6. Dietary taboos for patients with kyphosis deformity in spinal tuberculosis

  The diet of patients with kyphosis deformity in spinal tuberculosis should be light, easy to digest, with a high intake of vegetables and fruits, a reasonable dietary balance, and attention to adequate nutrition. In addition, patients should also avoid spicy, greasy, and cold foods.

7. Conventional methods of Western medicine for the treatment of kyphosis deformity in spinal tuberculosis

  1. For patients with tuberculosis of the thoracic and thoracolumbar spine, when the destruction of the thoracic vertebral bodies is 0.75 or more, and when the lumbar spine loses 1.5 or more vertebral bodies, surgical intervertebral bone grafting is required to prevent progressive deformity.

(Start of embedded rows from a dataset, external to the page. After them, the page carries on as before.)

(* ===== verification/Super.v ===== *)
(** * File-system types and superblocks (fs/ext2/super.c, struct
    file_system_type and struct super_block of include/vfs.h)

    The registry is one circular list of file-system types, each with the list
    of its mounted superblocks.  File-system types are static objects: [fs_name]
    gives their names.  [super_pool] holds the addresses the slab allocator will
    hand out; a cache that was not created is a null pointer, and allocating
    from it is undefined. *)

From S2P Require Export Lists CString.

Inductive rnode := FileSystems | FsList (f : Z) | FsSupers (f : Z) | SList (b : Z) | SInodes (b : Z) | SDirty (b : Z) | SFiles (b : Z).

#[export] Instance rnode_eq_dec : EqDecision rnode.
Proof. solve_decision. Defined.

#[export] Instance rnode_countable : Countable rnode.
Proof.
  refine (inj_countable'
    (fun n => match n with FileSystems => (0, 0) | FsList f => (1, f) | FsSupers f => (2, f) | SList b => (3, b)
                         | SInodes b => (4, b) | SDirty b => (5, b) | SFiles b => (6, b) end)
    (fun '(t, i) => if decide (t = 0) then FileSystems else if decide (t = 1) then FsList i else
       if decide (t = 2) then FsSupers i else if decide (t = 3) then SList i else if decide (t = 4) then SInodes i else
       if decide (t = 5) then SDirty i else SFiles i) _).
  by intros [].
Defined.

Record super_block := mk_super {
  sb_dev : Z; sb_blocksize : Z; sb_dirt : Z; sb_op : option Z; sb_flags : Z; sb_magic : Z;
  sb_root : option Z; sb_count : Z; sb_fs_info : option Z
}.

Record registry := mk_registry {
  fs_name : gmap Z (option (list Z));
  supers : gmap Z super_block;
  rlinks : gmap rnode (list_head rnode);
  fs_list_initialized : bool;
  super_cache : bool;
  super_pool : list Z
}.

Definition on_rlinks (f : gmap rnode (list_head rnode) -> option (gmap rnode (list_head rnode))) (s : registry) : option registry :=
  st ← f (rlinks s); Some (mk_registry (fs_name s) (supers s) st (fs_list_initialized s) (super_cache s) (super_pool s)).

(** [cache_ok]: kmem_cache_create returned a cache. *)
Definition init_fs_registry (cache_ok : bool) (s : registry) : option registry :=
  if fs_list_initialized s then Some s
  else
    s ← on_rlinks (INIT_LIST_HEAD FileSystems) s;
    Some (mk_registry (fs_name s) (supers s) (rlinks s) true cache_ok (super_pool s)).

(** The loop over [file_systems] that stops at the first type with the name. *)
Fixpoint fs_walk (fuel : nat) (pos : rnode) (name : list Z) (s : registry) : option (option Z) :=
  match fuel with
  | O => None
  | S fuel =>
      if decide (pos = FileSystems) then Some None
      else
        match pos with
        | FsList f =>
            nm ← fs_name s !! f;
            nm ← nm;
            r ← strcmp nm name;
            if r =? 0 then Some (Some f) else p ← next_of (rlinks s) pos; fs_walk fuel p name s
        | _ => None
        end
  end.

Definition fs_find (name : list Z) (s : registry) : option (option Z) :=
  p ← next_of (rlinks s) FileSystems; fs_walk (S (size (rlinks s))) p name s.

Definition register_filesystem (cache_ok : bool) (fs : option Z) (s : registry) : option (Z * registry) :=
  match fs with
  | None => Some (-1, s)
  | Some f =>
      nm ← fs_name s !! f;
      match nm with
      | None => Some (-1, s)
      | Some nm =>
          s ← init_fs_registry cache_ok s;
          existing ← fs_find nm s;
          match existing with
          | Some _ => Some (-1, s)
          | None =>
              s ← on_rlinks (INIT_LIST_HEAD (FsSupers f)) s;
              s ← on_rlinks (list_add FileSystems (FsList f)) s;
              Some (0, s)
          end
      end
  end.

Definition unregister_filesystem (fs : option Z) (s : registry) : option (Z * registry) :=
  match fs with
  | None => Some (-1, s)
  | Some f => s ← on_rlinks (list_del (FsList f)) s; Some (0, s)
  end.

Definition get_fs_type (cache_ok : bool) (name : option (list Z)) (s : registry) : option (option Z * registry) :=
  match name with
  | None => Some (None, s)
  | Some n => s ← init_fs_registry cache_ok s; r ← fs_find n s; Some (r, s)
  end.

Definition alloc_super (cache_ok : bool) (s : registry) : option (option Z * registry) :=
  s ← (if super_cache s then Some s else init_fs_registry cache_ok s);
  if negb (super_cache s) then None
  else
    match super_pool s with
    | [] => Some (None, s)
    | b :: rest =>
        s ← on_rlinks (INIT_LIST_HEAD (SList b)) s;
        let sb := mk_super 0 0 0 None 0 0 None 1 None in
        let s := mk_registry (fs_name s) (<[b := sb]> (supers s)) (rlinks s) (fs_list_initialized s) (super_cache s) rest in
        s ← on_rlinks (INIT_LIST_HEAD (SInodes b)) s;
        s ← on_rlinks (INIT_LIST_HEAD (SDirty b)) s;
        s ← on_rlinks (INIT_LIST_HEAD (SFiles b)) s;
        Some (Some b, s)
    end.

(** [kfree sb->s_fs_info] is a call of the allocator; the freed superblock is
    gone from the map. *)
Definition destroy_super (sb : option Z) (s : registry) : option registry :=
  match sb with
  | None => Some s
  | Some b =>
      x ← supers s !! b;
      let x := mk_super (sb_dev x) (sb_blocksize x) (sb_dirt x) (sb_op x) (sb_flags x) (sb_magic x) (sb_root x)
                 (u32 (sb_count x - 1)) (sb_fs_info x) in
      let m := if sb_count x =? 0 then delete b (supers s) else <[b := x]> (supers s) in
      Some (mk_registry (fs_name s) m (rlinks s) (fs_list_initialized s) (super_cache s) (super_pool s))
  end.

(** The inner loop of [get_super], over one type's superblocks. *)
Fixpoint super_walk (fuel : nat) (head pos : rnode) (dev : Z) (s : registry) : option (option Z) :=
  match fuel with
  | O => None
  | S fuel =>
      if decide (pos = head) then Some None
      else
        match pos with
        | SList b =>
            x ← supers s !! b;
            if sb_dev x =? dev then Some (Some b) else p ← next_of (rlinks s) pos; super_walk fuel head p dev s
        | _ => None
        end
  end.

Fixpoint types_walk (fuel : nat) (pos : rnode) (dev : Z) (s : registry) : option (option Z) :=
  match fuel with
  | O => None
  | S fuel =>
      if decide (pos = FileSystems) then Some None
      else
        match pos with
        | FsList f =>
            q ← next_of (rlinks s) (FsSupers f);
            r ← super_walk (S (size (rlinks s))) (FsSupers f) q dev s;
            match r with
            | Some b => Some (Some b)
            | None => p ← next_of (rlinks s) pos; types_walk fuel p dev s
            end
        | _ => None
        end
  end.

(** [dev] is an unsigned char. *)
Definition get_super (dev : Z) (s : registry) : option (option Z) :=
  if fs_list_initialized s then
    p ← next_of (rlinks s) FileSystems; types_walk (S (size (rlinks s))) p (u8 dev) s
  else Some None.

(** ** What the registry holds

    [L]: the registered types, newest first; [M f]: the superblocks of [f]. *)

Definition type_name (s : registry) (f : Z) (n : list Z) : Prop :=
  exists nm, fs_name s !! f = Some (Some nm) /\ cstring nm n.

Record registered (s : registry) (L : list (Z * list Z)) (M : Z -> list Z) : Prop := mk_registered {
  rg_init : fs_list_initialized s = true;
  rg_types : dlist (rlinks s) FileSystems (FsList <$> L.*1);
  rg_names : forall f n, (f, n) ∈ L -> type_name s f n;
  rg_supers : forall f n, (f, n) ∈ L -> dlist (rlinks s) (FsSupers f) (SList <$> M f) /\ Forall (fun b => is_Some (supers s !! b)) (M f)
}.

Definition named (L : list (Z * list Z)) (n : list Z) : option Z := fst <$> find (fun e => bool_decide (e.2 = n)) L.

Lemma fs_walk_spec s L name n :
  cstring name n -> (forall f m, (f, m) ∈ L -> type_name s f m) ->
  forall fuel x, (length L < fuel)%nat -> lseg (rlinks s) x (FsList <$> L.*1) FileSystems ->
  fs_walk fuel (hd FileSystems (FsList <$> L.*1)) name s = Some (named L n).
Proof.
  intros Hn. induction L as [|[f m] L IH]; intros HL fuel x Hf Hs; (destruct fuel as [|fuel]; [simpl in *; lia|]);
    cbn [length fmap list_fmap hd fs_walk fst] in *; [by rewrite decide_True|]. rewrite decide_False by done.
  destruct (HL f m) as (nm & -> & Hm); [by left|]. cbn [mbind option_bind]. destruct (strcmp_zero _ _ _ _ Hm Hn) as (r & -> & Hr).
  cbn [mbind option_bind]. rewrite Hr. unfold named. cbn [find snd]. case_bool_decide; [done|].
  destruct Hs as (_ & _ & Hs). rewrite (lseg_first _ _ _ _ Hs). cbn [mbind option_bind].
  rewrite (IH ltac:(intros; apply HL; by right) fuel (FsList f)) by (done || lia). done.
Qed.

Lemma fs_find_spec s L M name n : registered s L M -> cstring name n -> fs_find name s = Some (named L n).
Proof.
  intros HR Hn. pose proof (rg_types _ _ _ HR) as Hd. pose proof (dlist_size _ _ _ Hd) as Hsz. rewrite !length_fmap in Hsz.
  destruct Hd as [_ Hs]. unfold fs_find. rewrite (lseg_first _ _ _ _ Hs). cbn [mbind option_bind].
  apply fs_walk_spec with (x := FileSystems); [done|apply (rg_names _ _ _ HR)|lia|done].
Qed.

Definition super_of (s : registry) (dev : Z) (l : list Z) : option Z :=
  find (fun b => bool_decide (sb_dev <$> supers s !! b = Some dev)) l.

Lemma super_walk_spec s h dev l :
  Forall (fun b => is_Some (supers s !! b)) l -> (forall b, h ≠ SList b) ->
  forall fuel x, (length l < fuel)%nat -> lseg (rlinks s) x (SList <$> l) h ->
  super_walk fuel h (hd h (SList <$> l)) dev s = Some (super_of s dev l).
Proof.
  intros Hl Hh. induction Hl as [|b l [y Hb] Hl IH]; intros fuel x Hf Hs; (destruct fuel as [|fuel]; [simpl in *; lia|]);
    cbn [length fmap list_fmap hd super_walk] in *; [by rewrite decide_True|].
  rewrite decide_False by (intros E; by apply (Hh b)). rewrite Hb. cbn [mbind option_bind]. unfold super_of. cbn [find]. rewrite Hb.
  cbn [fmap option_fmap option_map]. destruct Hs as (_ & _ & Hs). rewrite (lseg_first _ _ _ _ Hs). cbn [mbind option_bind].
  destruct (Z.eqb_spec (sb_dev y) dev) as [->|]; [by rewrite bool_decide_true|]. rewrite bool_decide_false by congruence.
  apply (IH fuel (SList b)); [lia|done].
Qed.

(** The first superblock of the device, type by type. *)
Definition mounted (s : registry) (M : Z -> list Z) (dev : Z) (fs : list Z) : option Z := super_of s dev (fs ≫= M).

Lemma types_walk_spec s dev M (L : list (Z * list Z)) :
  (forall f n, (f, n) ∈ L -> dlist (rlinks s) (FsSupers f) (SList <$> M f) /\ Forall (fun b => is_Some (supers s !! b)) (M f)) ->
  forall fuel x, (length L < fuel)%nat -> lseg (rlinks s) x (FsList <$> L.*1) FileSystems ->
  types_walk fuel (hd FileSystems (FsList <$> L.*1)) dev s = Some (mounted s M dev L.*1).
Proof.
  induction L as [|[f m] L IH]; intros HL fuel x Hf Hs; (destruct fuel as [|fuel]; [simpl in *; lia|]);
    cbn [length fmap list_fmap hd types_walk fst] in *; [by rewrite decide_True|]. rewrite decide_False by done.
  destruct (HL f m) as [Hd Hall]; [by left|]. pose proof (dlist_size _ _ _ Hd) as Hsz. rewrite length_fmap in Hsz. destruct Hd as [_ Hd].
  rewrite (lseg_first _ _ _ _ Hd). cbn [mbind option_bind].
  rewrite (super_walk_spec s _ dev _ Hall) with (x := FsSupers f) by (done || lia). cbn [mbind option_bind].
  assert (mounted s M dev (f :: L.*1) = match super_of s dev (M f) with Some b => Some b | None => mounted s M dev L.*1 end) as ->.
  { unfold mounted, super_of. cbn [mbind list_bind]. generalize (L.*1 ≫= M). clear. intros r. induction (M f) as [|b l IH]; [done|]. simpl.
    by case_bool_decide. }
  destruct (super_of s dev (M f)); [done|]. destruct Hs as (_ & _ & Hs). rewrite (lseg_first _ _ _ _ Hs). cbn [mbind option_bind].
  apply (IH ltac:(intros; eapply HL; by right) fuel (FsList f)); [lia|done].
Qed.

Lemma get_super_spec s L M dev : registered s L M -> get_super dev s = Some (mounted s M (u8 dev) L.*1).
Proof.
  intros HR. pose proof (rg_types _ _ _ HR) as Hd. pose proof (dlist_size _ _ _ Hd) as Hsz. rewrite !length_fmap in Hsz.
  destruct Hd as [_ Hs]. unfold get_super. rewrite (rg_init _ _ _ HR), (lseg_first _ _ _ _ Hs). cbn [mbind option_bind].
  apply types_walk_spec with (x := FileSystems); [apply (rg_supers _ _ _ HR)|lia|done].
Qed.

(** ** Registering a type *)

Lemma registered_add s L M f n :
  registered s L M -> type_name s f n -> f ∉ L.*1 -> is_Some (rlinks s !! FsList f) -> is_Some (rlinks s !! FsSupers f) ->
  exists s', (s ← on_rlinks (INIT_LIST_HEAD (FsSupers f)) s; on_rlinks (list_add FileSystems (FsList f)) s) = Some s' /\
    registered s' ((f, n) :: L) (fun g => if decide (g = f) then [] else M g).
Proof.
  intros HR Hn Hf Hd1 Hd2. destruct HR as [Hi Ht Hnm Hs].
  destruct (INIT_LIST_HEAD_spec (rlinks s) (FsSupers f) Hd2) as (st1 & E1 & D1 & Hnew & F1).
  unfold on_rlinks at 2. rewrite E1. cbn [mbind option_bind].
  assert (dlist st1 FileSystems (FsList <$> L.*1)) as Ht1.
  { eapply dlist_frame; [|exact Ht]. intros y Hy. apply F1. intros ->.
    by apply elem_of_cons in Hy as [?|(? & ? & _)%list_elem_of_fmap]. }
  assert (forall y, y ∈ FsList f :: FileSystems :: (FsList <$> L.*1) -> forall g, y ≠ FsSupers g /\ y ≠ SList g) as Hkind.
  { intros y Hy g. apply elem_of_cons in Hy as [->|[->|(? & -> & _)%list_elem_of_fmap]%elem_of_cons]; done. }
  destruct (list_add_spec st1 FileSystems _ (FsList f) Ht1) as (st2 & E2 & D2 & Hadd & F2).
  { intros [?|(g & [= <-] & Hg)%list_elem_of_fmap]%elem_of_cons; done. }
  { apply elem_of_dom. rewrite D1. by apply elem_of_dom. }
  unfold on_rlinks. cbn [rlinks]. rewrite E2. eexists. split; [done|]. split; cbn [rlinks fs_name supers fs_list_initialized]; try done.
  - intros g m [[= -> ->]|Hg]%elem_of_cons; [exact Hn|by apply Hnm].
  - intros g m Hg. assert (g = f \/ g ≠ f /\ (g, m) ∈ L) as [->|[Hne Hin]].
    { apply elem_of_cons in Hg as [[= -> ->]|Hg]; [by left|]. right. split; [|done]. intros ->. apply Hf. by apply (list_elem_of_fmap_2' fst _ _ _ Hg). }
    + rewrite decide_True by done. split; [|done]. eapply dlist_frame; [|exact Hnew]. intros y ->%list_elem_of_singleton. apply F2.
      intros Hy. by destruct (Hkind _ Hy f).
    + rewrite decide_False by done. destruct (Hs g m Hin) as [Hr Hall]. split; [|done]. eapply dlist_frame; [|exact Hr].
      intros y Hy. rewrite F2.
      * apply F1. apply elem_of_cons in Hy as [->|(? & -> & _)%list_elem_of_fmap]; congruence.
      * intros Hy'. apply elem_of_cons in Hy as [->|(b & -> & _)%list_elem_of_fmap]; [by destruct (Hkind _ Hy' g)|by destruct (Hkind _ Hy' b)].
Qed.

(** ** Main theorems *)

(** A type is found by its name once it is registered, and a name is
    registered once: [register_filesystem] returns 0 and puts a type with a new
    name in front, or returns -1 and changes nothing, and [get_fs_type] then
    finds it, or the type that had the name. *)
Theorem register_get_fs_type s L M f n nm ok :
  registered s L M -> type_name s f n -> f ∉ L.*1 -> is_Some (rlinks s !! FsList f) -> is_Some (rlinks s !! FsSupers f) -> cstring nm n ->
  match named L n with
  | Some g => register_filesystem ok (Some f) s = Some (-1, s) /\ get_fs_type ok (Some nm) s = Some (Some g, s)
  | None => exists s', register_filesystem ok (Some f) s = Some (0, s') /\
      registered s' ((f, n) :: L) (fun g => if decide (g = f) then [] else M g) /\
      get_fs_type ok (Some nm) s' = Some (Some f, s')
  end.
Proof.
  intros HR (fnm & Ef & Hfn) Hf Hd1 Hd2 Hnm.
  assert (forall s L M, registered s L M -> init_fs_registry ok s = Some s) as Hini.
  { intros s0 L0 M0 [Hi _ _ _]. unfold init_fs_registry. by rewrite Hi. }
  unfold register_filesystem, get_fs_type. rewrite Ef. cbn [mbind option_bind]. rewrite (Hini s L M HR). cbn [mbind option_bind].
  rewrite (fs_find_spec s L M fnm n HR Hfn), (fs_find_spec s L M nm n HR Hnm). cbn [mbind option_bind].
  destruct (named L n) as [g|]; [done|].
  destruct (registered_add s L M f n HR) as (s' & E & HR'); [by exists fnm|done..|].
  destruct (on_rlinks (INIT_LIST_HEAD (FsSupers f)) s) as [s1|]; [|done]. cbn [mbind option_bind] in E |- *. rewrite E.
  exists s'. split; [done|]. split; [done|]. rewrite (Hini s' _ _ HR'). cbn [mbind option_bind].
  rewrite (fs_find_spec s' _ _ nm n HR' Hnm). unfold named. cbn [find snd]. by rewrite bool_decide_true.
Qed.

  2. Intervertebral bone grafting is an effective measure to prevent and control the occurrence and development of kyphosis deformity. When the mechanical strength of the bone graft is insufficient, especially in the thoracolumbar segment, the bone graft may break or sink into the cancellous bone. When rib grafting exceeds two defecting vertebrae, the bone graft is prone to break or slip. Using fibula can avoid this. There are reports of bone graft failure in 59% of cases. Postoperative radiographs should wait for intervertebral fusion, and when getting out of bed and exercising, a 'brace' should be worn if necessary.

  3. For children under ten years old with a posterior kyphosis deformity of 40° or more, there is a risk of progressive increase in spinal kyphosis deformity with the growth and development of the spine. Surgical treatment is considered an indication.